═══ Information supplied ═══
(** *** [range] *)

Lemma range_nil (a b : Z) : b <= a -> range a b = [].
Proof. intros H. unfold range. replace (Z.to_nat (b - a)) with 0%nat by lia. reflexivity. Qed.

Lemma range_cons (a b : Z) : a < b -> range a b = a :: range (a + 1) b.
Proof.
  intros H. unfold range.
  replace (Z.to_nat (b - a)) with (S (Z.to_nat (b - (a + 1)))) by lia.
  simpl. f_equal; [lia |].
  rewrite <- seq_shift, map_map. apply map_ext. intros k. lia.
Qed.

Lemma range_app (a m b : Z) : a <= m <= b -> range a b = range a m ++ range m b.
Proof.
  intros H. remember (Z.to_nat (m - a)) as n eqn:Hn.
  revert a H Hn. induction n as [| n IH]; intros a H Hn.
  - assert (a = m) by lia. subst a. rewrite (range_nil m m) by lia. reflexivity.
  - rewrite (range_cons a b) by lia. rewrite (range_cons a m) by lia.
    simpl. f_equal. apply IH; lia.
Qed.

Lemma range_single (a : Z) : range a (a + 1) = [a].
Proof. rewrite range_cons by lia. rewrite range_nil by lia. reflexivity. Qed.

(** *** Blank trailing levels *)

Lemma covers_bounds (r : MergeRange) (row col : Z) :
  covers r row col ->
  start_row r <= row <= end_row r /\ start_col r <= col <= end_col r.
Proof. destruct r as [[[r1 c1] r2] c2]. simpl. tauto. Qed.

Lemma separated_snoc (l : list MergeRange) (r : MergeRange) :
  separated l -> Forall (fun a => disjoint a r) l -> separated (l ++ [r]).
Proof.
  intros Hl Hr. apply separated_app; [assumption | simpl; auto |].
  rewrite Forall_forall in Hr. intros a b Ha [<- | []]. apply Hr, Ha.
Qed.

Section RowScan.
Variable layout : Layout.TableLayout.

Lemma empty_merge_range_eq (i a b : Z) :
  empty_merge_range layout i a b
  = (sheet_row layout i, sheet_col layout a, sheet_row layout i, sheet_col layout b).
Proof.
  unfold empty_merge_range, sheet_row, sheet_col, Layout.cell_at,
    Layout.CellPosition_init, Layout.excel_x, Layout.excel_y. simpl.
  repeat f_equal.
Qed.

Lemma sheet_col_mono (a b : Z) : a <= b <-> sheet_col layout a <= sheet_col layout b.
Proof.
  unfold sheet_col, Layout.cell_at, Layout.CellPosition_init, Layout.excel_x.
  simpl. lia.
Qed.

Lemma sheet_row_inj (i j : Z) : sheet_row layout i = sheet_row layout j -> i = j.
Proof.
  unfold sheet_row, Layout.cell_at, Layout.CellPosition_init, Layout.excel_y.
  simpl. lia.
Qed.

Lemma scan_level_prepend (i : Z) (idx : list scalar) (acc : list MergeRange)
      (st : scan_state) (level : Z) :
  scan_level layout i idx (prepend acc st) level
  = prepend acc (scan_level layout i idx st level).
Proof.
  destruct st as [ranges opened lne]. unfold scan_level, prepend. simpl.
  destruct (is_empty_value (getitem idx level)), opened; simpl;
    rewrite ?app_assoc; reflexivity.
Qed.

Lemma scan_levels_prepend (i : Z) (idx : list scalar) (levels : list Z)
      (acc : list MergeRange) (st : scan_state) :
  fold_left (scan_level layout i idx) levels (prepend acc st)
  = prepend acc (fold_left (scan_level layout i idx) levels st).
Proof.
  revert st. induction levels as [| level rest IH]; intros st; simpl.
  - reflexivity.
  - rewrite scan_level_prepend. apply IH.
Qed.

Lemma scan_row_prepend (nlevels : Z) (acc : list MergeRange) (row : Z * list scalar) :
  scan_row layout nlevels acc row = acc ++ scan_row layout nlevels [] row.
Proof.
  destruct row as [i idx]. unfold scan_row.
  change {| merge_ranges := []; span_start := None; last_non_empty := 0 |}
    with (prepend [] {| merge_ranges := []; span_start := None; last_non_empty := 0 |}).
  replace {| merge_ranges := acc; span_start := None; last_non_empty := 0 |}
    with (prepend acc {| merge_ranges := []; span_start := None; last_non_empty := 0 |})
    by (unfold prepend; simpl; rewrite app_nil_r; reflexivity).
  rewrite !scan_levels_prepend. simpl.
  destruct (span_start _); rewrite ?app_assoc; reflexivity.
Qed.

Lemma scan_rows_flat_map (nlevels : Z) (rows : list (Z * list scalar))
      (acc : list MergeRange) :
  fold_left (scan_row layout nlevels) rows acc
  = acc ++ flat_map (scan_row layout nlevels []) rows.
Proof.
  revert acc. induction rows as [| row rest IH]; intros acc; simpl.
  - rewrite app_nil_r. reflexivity.
  - rewrite IH, scan_row_prepend, <- app_assoc. reflexivity.
Qed.

Lemma row_scan_inv_step (i : Z) (idx : list scalar) (level : Z) (st : scan_state) :
  row_scan_inv layout i level st ->
  row_scan_inv layout i (level + 1) (scan_level layout i idx st level).
Proof.
  intros (Hlne & Hall & Hsep). unfold scan_level.
  destruct (is_empty_value (getitem idx level)).
  - destruct (span_start st); repeat split; simpl; try lia; assumption.
  - assert (Hold : Forall (fun r => start_row r = sheet_row layout i
                                    /\ end_row r = sheet_row layout i
                                    /\ start_col r <= end_col r
                                    /\ end_col r < sheet_col layout level)
                          (merge_ranges st)).
    { eapply Forall_impl; [| exact Hall]. simpl. intros r (H1 & H2 & H3 & H4).
      repeat split; auto.
      pose proof (proj1 (sheet_col_mono (last_non_empty st) level)). lia. }
    destruct (span_start st); repeat split; simpl; try lia; try assumption.
    + apply Forall_app. split; [exact Hold |].
      constructor; [| constructor]. rewrite empty_merge_range_eq. simpl.
      unfold sheet_col, Layout.cell_at, Layout.CellPosition_init, Layout.excel_x.
      simpl. repeat split; lia.
    + apply separated_snoc; [assumption |].
      eapply Forall_impl; [| exact Hall]. simpl.
      intros r (H1 & H2 & H3 & H4) row col [Ha Hb].
      apply covers_bounds in Ha. rewrite empty_merge_range_eq in Hb.
      apply covers_bounds in Hb. simpl in Hb.
      unfold sheet_col, Layout.cell_at, Layout.CellPosition_init, Layout.excel_x in *.
      simpl in *. lia.
Qed.

Lemma row_scan_inv_range (i : Z) (idx : list scalar) (a b : Z) (st : scan_state) :
  a <= b ->
  row_scan_inv layout i a st ->
  row_scan_inv layout i b (fold_left (scan_level layout i idx) (range a b) st).
Proof.
  intros Hab. remember (Z.to_nat (b - a)) as n eqn:Hn.
  revert a st Hab Hn. induction n as [| n IH]; intros a st Hab Hn Hinv.
  - assert (a = b) by lia. subst a. rewrite range_nil by lia. exact Hinv.
  - rewrite range_cons by lia. simpl. apply IH; try lia.
    apply row_scan_inv_step, Hinv.
Qed.

Lemma row_scan_inv_init (i : Z) :
  row_scan_inv layout i 1
               {| merge_ranges := []; span_start := None; last_non_empty := 0 |}.
Proof. repeat split; simpl; try lia; constructor. Qed.

(** The ranges of one row lie on that row and share no cell. *)
Lemma scan_row_output (nlevels i : Z) (idx : list scalar) :
  let out := scan_row layout nlevels [] (i, idx) in
  Forall (fun r => start_row r = sheet_row layout i /\ end_row r = sheet_row layout i) out
  /\ separated out.
Proof.
  cbv zeta. unfold scan_row.
  set (st := fold_left _ _ _).
  assert (Hinv : row_scan_inv layout i (Z.max 1 (len idx)) st).
  { destruct (Z.le_gt_cases 1 (len idx)) as [H | H].
    - rewrite Z.max_r by lia. apply row_scan_inv_range; [lia | apply row_scan_inv_init].
    - unfold st. rewrite range_nil by lia. simpl. rewrite Z.max_l by lia.
      apply row_scan_inv_init. }
  destruct Hinv as (Hlne & Hall & Hsep).
  assert (Hrows : Forall (fun r => start_row r = sheet_row layout i
                                   /\ end_row r = sheet_row layout i)
                         (merge_ranges st)).
  { eapply Forall_impl; [| exact Hall]. simpl. tauto. }
  destruct (span_start st); [| split; assumption].
  split.
  - apply Forall_app. split; [assumption |].
    constructor; [| constructor]. rewrite empty_merge_range_eq. simpl. auto.
  - apply separated_snoc; [assumption |].
    eapply Forall_impl; [| exact Hall]. simpl.
    intros r (H1 & H2 & H3 & H4) row col [Ha Hb].
    apply covers_bounds in Ha. rewrite empty_merge_range_eq in Hb.
    apply covers_bounds in Hb. simpl in Hb.
    unfold sheet_col, Layout.cell_at, Layout.CellPosition_init, Layout.excel_x in *.
    simpl in *. lia.
Qed.

Lemma in_scan_rows (nlevels k : Z) (tuples : list (list scalar)) (r : MergeRange) :
  In r (flat_map (scan_row layout nlevels []) (enumerate_from k tuples)) ->
  exists i, k <= i /\ start_row r = sheet_row layout i /\ end_row r = sheet_row layout i.
Proof.
  revert k. induction tuples as [| idx rest IH]; intros k H; [destruct H |].
  simpl in H. apply in_app_iff in H. destruct H as [H | H].
  - destruct (scan_row_output nlevels k idx) as [Hrows _].
    rewrite Forall_forall in Hrows. exists k. split; [lia | apply Hrows, H].
  - apply IH in H. destruct H as (i & Hi & Hr). exists i. split; [lia | exact Hr].
Qed.

Lemma scan_rows_separated (nlevels k : Z) (tuples : list (list scalar)) :
  separated (flat_map (scan_row layout nlevels []) (enumerate_from k tuples)).
Proof.
  revert k. induction tuples as [| idx rest IH]; intros k; [exact I |].
  simpl. destruct (scan_row_output nlevels k idx) as [Hrows Hsep].
  rewrite Forall_forall in Hrows.
  apply separated_app; [assumption | apply IH |].
  intros a b Ha Hb row col [Hca Hcb].
  apply Hrows in Ha. apply in_scan_rows in Hb. destruct Hb as (i & Hi & Hb1 & Hb2).
  apply covers_bounds in Hca, Hcb.
  assert (E : sheet_row layout k = sheet_row layout i) by lia.
  apply sheet_row_inj in E. lia.
Qed.

Lemma get_empty_spans_rows (df : DataFrame) :
  get_empty_spans df layout
  = match index df with
    | Index _ _ => []
    | MultiIndex nlevels _ tuples =>
        flat_map (scan_row layout nlevels []) (enumerate tuples)
    end.
Proof.
  unfold get_empty_spans. destruct (index df); [reflexivity |].
  apply scan_rows_flat_map.
Qed.

Lemma get_empty_spans_separated (df : DataFrame) :
  separated (get_empty_spans df layout).
Proof.
  rewrite get_empty_spans_rows. destruct (index df); [exact I |].
  apply scan_rows_separated.
Qed.
End RowScan.

(** *** The trailing run of blanks of one row *)

Section TrailingRun.
Variable layout : Layout.TableLayout.
Variables (i : Z) (front : list scalar) (v : scalar) (blanks : list scalar).

Let idx := front ++ v :: blanks.
Let init := {| merge_ranges := []; span_start := None; last_non_empty := 0 |}.

Lemma getitem_last_non_blank : getitem idx (len front) = v.
Proof.
  unfold getitem, idx, len. rewrite Nat2Z.id. apply nth_middle.
Qed.

Lemma getitem_blank (level : Z) :
  Forall (fun b => is_empty_value b = true) blanks ->
  len front < level < len idx ->
  is_empty_value (getitem idx level) = true.
Proof.
  intros Hblank Hlevel. unfold getitem, idx, len in *.
  rewrite length_app in Hlevel. simpl in Hlevel.
  rewrite app_nth2 by lia.
  replace (Z.to_nat level - List.length front)%nat
    with (S (Z.to_nat level - List.length front - 1)) by lia.
  simpl. rewrite Forall_forall in Hblank. apply Hblank, nth_In. lia.
Qed.

Lemma getitem_front (level : Z) :
  Forall (fun b => is_empty_value b = false) (tl front) ->
  1 <= level < len front ->
  is_empty_value (getitem idx level) = false.
Proof.
  intros Hfull Hlevel. unfold getitem, idx, len in *.
  rewrite app_nth1 by lia.
  destruct front as [| f0 rest]; [simpl in Hlevel; lia |].
  simpl in Hfull, Hlevel.
  replace (Z.to_nat level) with (S (Z.to_nat level - 1)) by lia.
  simpl. rewrite Forall_forall in Hfull. apply Hfull, nth_In. lia.
Qed.

(** Over levels that are all blank nothing is appended and the last
    non-empty level stays; a span is open afterwards. *)
Lemma scan_blank_levels (a b : Z) (st : scan_state) :
  (forall level, a <= level < b -> is_empty_value (getitem idx level) = true) ->
  let st' := fold_left (scan_level layout i idx) (range a b) st in
  merge_ranges st' = merge_ranges st
  /\ last_non_empty st' = last_non_empty st
  /\ (a < b \/ span_start st <> None -> span_start st' <> None).
Proof.
  cbv zeta. remember (Z.to_nat (b - a)) as n eqn:Hn.
  revert a st Hn. induction n as [| n IH]; intros a st Hn Hblank.
  - rewrite range_nil by lia. simpl. repeat split. intros [H | H]; [lia | exact H].
  - rewrite range_cons by lia. simpl.
    destruct (IH (a + 1) (scan_level layout i idx st a)) as (H1 & H2 & H3);
      [lia | intros level Hl; apply Hblank; lia |].
    assert (E : is_empty_value (getitem idx a) = true) by (apply Hblank; lia).
    unfold scan_level in *. rewrite E in *.
    destruct (span_start st) eqn:Es; simpl in *.
    + repeat split; auto. intros _. apply H3. right. congruence.
    + repeat split; auto. intros _. apply H3. right. discriminate.
Qed.

(** Over levels that are all non-blank nothing is appended either. *)
Lemma scan_full_levels (a b : Z) (st : scan_state) :
  (forall level, a <= level < b -> is_empty_value (getitem idx level) = false) ->
  span_start st = None ->
  let st' := fold_left (scan_level layout i idx) (range a b) st in
  merge_ranges st' = merge_ranges st /\ span_start st' = None.
Proof.
  cbv zeta. remember (Z.to_nat (b - a)) as n eqn:Hn.
  revert a st Hn. induction n as [| n IH]; intros a st Hn Hfull Hclosed.
  - rewrite range_nil by lia. simpl. auto.
  - rewrite range_cons by lia. simpl.
    assert (E : is_empty_value (getitem idx a) = false) by (apply Hfull; lia).
    destruct (IH (a + 1) (scan_level layout i idx st a)) as (H1 & H2);
      [lia | intros level Hl; apply Hfull; lia
       | unfold scan_level; rewrite E; reflexivity |].
    split; [| exact H2]. rewrite H1. unfold scan_level. rewrite E, Hclosed.
    reflexivity.
Qed.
═══
• [Your task]: State how many lines of the data include the word "tuples", with nothing else.

• [Solved exercise]: 8